The committee’s report is published today. It calls for the creation of a Land Use Commission, to enable the development and promulgation of a land-use framework to help landowners, managers, and other decision makers to make the most appropriate decisions for land. It would be a supporter and facilitator of effective multifunctional land-use.
We are pleased that public access is recognised in the document. It says:
The covid-19 pandemic highlighted the importance of green and open space for access and recreation, and the ongoing revival of tourism following the end of the pandemic has given this issue further prominence. However, there is little commitment to supporting access in ELMS [the environmental land management scheme], and this must be reviewed as part of the development of a land-use framework with a view to prioritising access as a public good and reducing potential conflict with other important land uses. It is particularly important to prioritise access near locations where people live, such as in and near urban and peri-urban areas.

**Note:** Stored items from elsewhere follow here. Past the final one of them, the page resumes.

(** The selector an operation leaves behind: emptied, with its major
    switch set to [dis], or holding [item]; the content of its dropdown
    stays and the dropdown is hidden. *)
Definition cleared (dis : bool) (s : Selector) : Selector :=
  {| selected := None; disabled := dis; input_value := "";
     input_block := true;
     dropdown := {| hidden := true; content := content (dropdown s) |};
     selectedDiv := None; chip_button := false |}.

Definition picked (item : string) (removeBtn : bool) (s : Selector)
  : Selector :=
  {| selected := Some item; disabled := disabled s; input_value := "";
     input_block := negb (JsString.truthy item);
     dropdown := {| hidden := true; content := content (dropdown s) |};
     selectedDiv := orNull (Some item);
     chip_button := JsString.truthy item && removeBtn |}.

(** The properties together, as the induction over a session needs them.
    With [intact], every chip written so far holds its button, and a
    university that holds a value has enabled its major selector. *)
Definition pageInvariant (intact : bool)
    (N : SelectorType -> string -> Prop) (st : Store) : Prop :=
  chipsShowSelection st /\ within N st /\ guarded st /\ tidy st /\
  (intact = true ->
   forall key, selected (selector st key University) ≠ None ->
               disabled (selector st key Major) = false).

(** A change of a selector that keeps the selection, the chip and the
    content of the dropdown, opens no dropdown and hides no input. *)
Definition quiet (f : Selector -> Selector) : Prop :=
  forall s,
    selected (f s) = selected s /\ disabled (f s) = disabled s /\
    selectedDiv (f s) = selectedDiv s /\
    content (dropdown (f s)) = content (dropdown s) /\
    (hidden (dropdown s) = true -> hidden (dropdown (f s)) = true) /\
    (input_block s = true -> input_block (f s) = true).



(** ** The rest of the click on [predictBtn] (app.js, lines 568-599)

    What an awaited call ends with, as the handler sees it: an exception
    ([fetch] or the reading of the body rejects, or what is done with the
    body throws) with its [message], an answer whose status is not ok, or
    the body read. *)

Inductive Awaited (A : Type) : Type :=
| Thrown (message : string)
| NotOk (status : string)
| Body (data : A).

Arguments Thrown {A} message.
Arguments NotOk {A} status.
Arguments Body {A} data.

(** The [catch] and the [finally] of the handler (lines 592-599). *)
Definition predictFailed (message : string) (p : Page) : Page :=
  let error :=
    if JsString.truthy message then message
    else "Unable to connect to server. Please try again." in
  {| form := form p; store := store p;
     result := renderResult (ErrorText error);
     predictBtn := setLoading false (predictBtn p);
     requests := requests p |}.

(** Lines 575-586, when the call to [/api/predict] has ended: with a body
    the handler renders it, sends the payload it built at the click to
    [/api/recommend] and waits again. *)
Definition predictAnswered (payload : Payload) (answer : Awaited ResultData)
    (p : Page) : Page :=
  match answer with
  | Thrown message => predictFailed message p
  | NotOk status => predictFailed ("Server error: " +:+ status) p
  | Body data =>
      {| form := form p; store := store p;
         result := renderResult data;
         predictBtn := predictBtn p;
         requests :=
           {| url := "/api/recommend?pref_n=8&alt_n=8&per_uni=2";
              body := payload |} :: requests p |}
  end.

(** Lines 588-599, when the call to [/api/recommend] has ended.  The body
    read is the markup of the two tables of [renderRecommendations], or
    nothing when neither [rec.preferred] nor [rec.alternatives] is
    truthy. *)
Definition recommendAnswered (answer : Awaited (option string)) (p : Page)
  : Page :=
  match answer with
  | Thrown message => predictFailed message p
  | Body (Some tables) =>
      {| form := form p; store := store p;
         result := {| className := className (result p);
                      innerHTML := innerHTML (result p) +:+ tables |};
         predictBtn := setLoading false (predictBtn p);
         requests := requests p |}
  | Body None | NotOk _ =>
      {| form := form p; store := store p; result := result p;
         predictBtn := setLoading false (predictBtn p);
         requests := requests p |}
  end.

(** ** The click on [resetBtn] (app.js, lines 602-620)

    Line 603 empties every [input] and [select], the inputs of the six
    selectors among them.  Lines 604-608 give five fields their defaults;
    on a page without one of them the assignment throws and the handler
    ends there. *)

Definition RESET_DEFAULTS : list (string * string) :=
  [ ("program", "saintek"); ("competitiveness", "high");
    ("achievement", "none"); ("accreditation", "B");
    ("rank_percentile", "100") ].

(** The assignments [$(id).value = v] in turn: the form they leave, and
    whether all of them ran. *)
Fixpoint assignValues (l : list (string * string)) (form : Form)
  : Form * bool :=
  match l with
  | [] => (form, true)
  | (id, v) :: l =>
      match form !! id with
      | Some _ => assignValues l (<[id := v]> form)
      | None => (form, false)
      end
  end.

Definition resetBtn_click (p : Page) : Page :=
  let form0 : Form := (fun _ => "") <$> form p in
  match assignValues RESET_DEFAULTS form0 with
  | (form1, true) =>
      {| form := form1; store := resetClick (store p) true;
         result := {| className := "muted";
                      innerHTML := "Fill the form and click Predict." |};
         predictBtn := predictBtn p; requests := requests p |}
  | (form1, false) =>
      {| form := form1; store := resetClick (store p) false;
         result := result p;
         predictBtn := predictBtn p; requests := requests p |}
  end.

(** ** The program of a major (app.js, lines 50-69) *)

Definition SAINTEK_WORDS : list string :=
  [ "fisika"; "kimia"; "biologi"; "kedokteran"; "informatika"; "statistika";
    "elektro"; "mesin"; "teknik"; "matematika"; "farmasi"; "geologi";
    "perikanan"; "arsitektur"; "kehutanan"; "pertanian"; "perkapalan" ].

Definition SOSHUM_WORDS : list string :=
  [ "hukum"; "ekonomi"; "manajemen"; "akuntansi"; "psikologi"; "sosiologi";
    "sejarah"; "ilmu"; "komunikasi"; "bahasa"; "pendidikan"; "administrasi";
    "hubungan"; "politik"; "pariwisata"; "bisnis" ].

(** The two arguments are names or [null].  [details] is
    [MAJORS_DATA.details]: the script declares [MAJORS_DATA] without it
    (line 32), so it is undefined until [loadMajorsOptions] has run, and
    line 54 throws on it ([None] is that [TypeError]). *)
Definition programOfMajor (details : option (gmap string MajorDetail))
    (university name : option string) : option string :=
  match orNull university, orNull name with
  | Some u, Some n =>
      let key := u +:+ " | " +:+ n in
      match details with
      | None => None
      | Some all =>
          match all !! key ≫= (fun d => orNull (program d)) with
          | Some p => Some (JsString.toLowerCase p)
          | None =>
              let s := JsString.toLowerCase n in
              if existsb (fun k => JsString.includes s k) SAINTEK_WORDS
              then Some "saintek"
              else if existsb (fun k => JsString.includes s k) SOSHUM_WORDS
              then Some "soshum"
              else Some "unknown"
          end
      end
  | _, _ => Some "unknown"
  end.

(** ** The theme (app.js, lines 622-637)

    The [data-theme] attribute of the root element and the entry of
    [localStorage] under the key of the script. *)

Record Theme : Type := {
  data_theme : option string;
  storage : option string
}.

It calls on government to give urgent clarity to the ELMS programme, and also recorded Kate’s point that access needs to be recognised in the planning system and that developers should offer, as a quid pro quo, new rights of way or new access.
We hope that the Secretary of State for Environment, Food and Rural Affairs, Thérèse Coffey, will give this report her attention and act on it. Last week, miserably, she told the Environment, Food and Rural Affairs Committee that access in ELMS was ‘a level of detail’ which she had not yet seen. She went on to say that access had to be ‘much more carefully managed’ in order not to threaten biodiversity targets (a myth). So, it appears she is not in sympathy with the multifunctional land-use proposal advocated by the House of Lords Committee.
We sincerely hope that will change, and are pleased to have the weight of the committee in support of our call for greater access, especially close to where people live.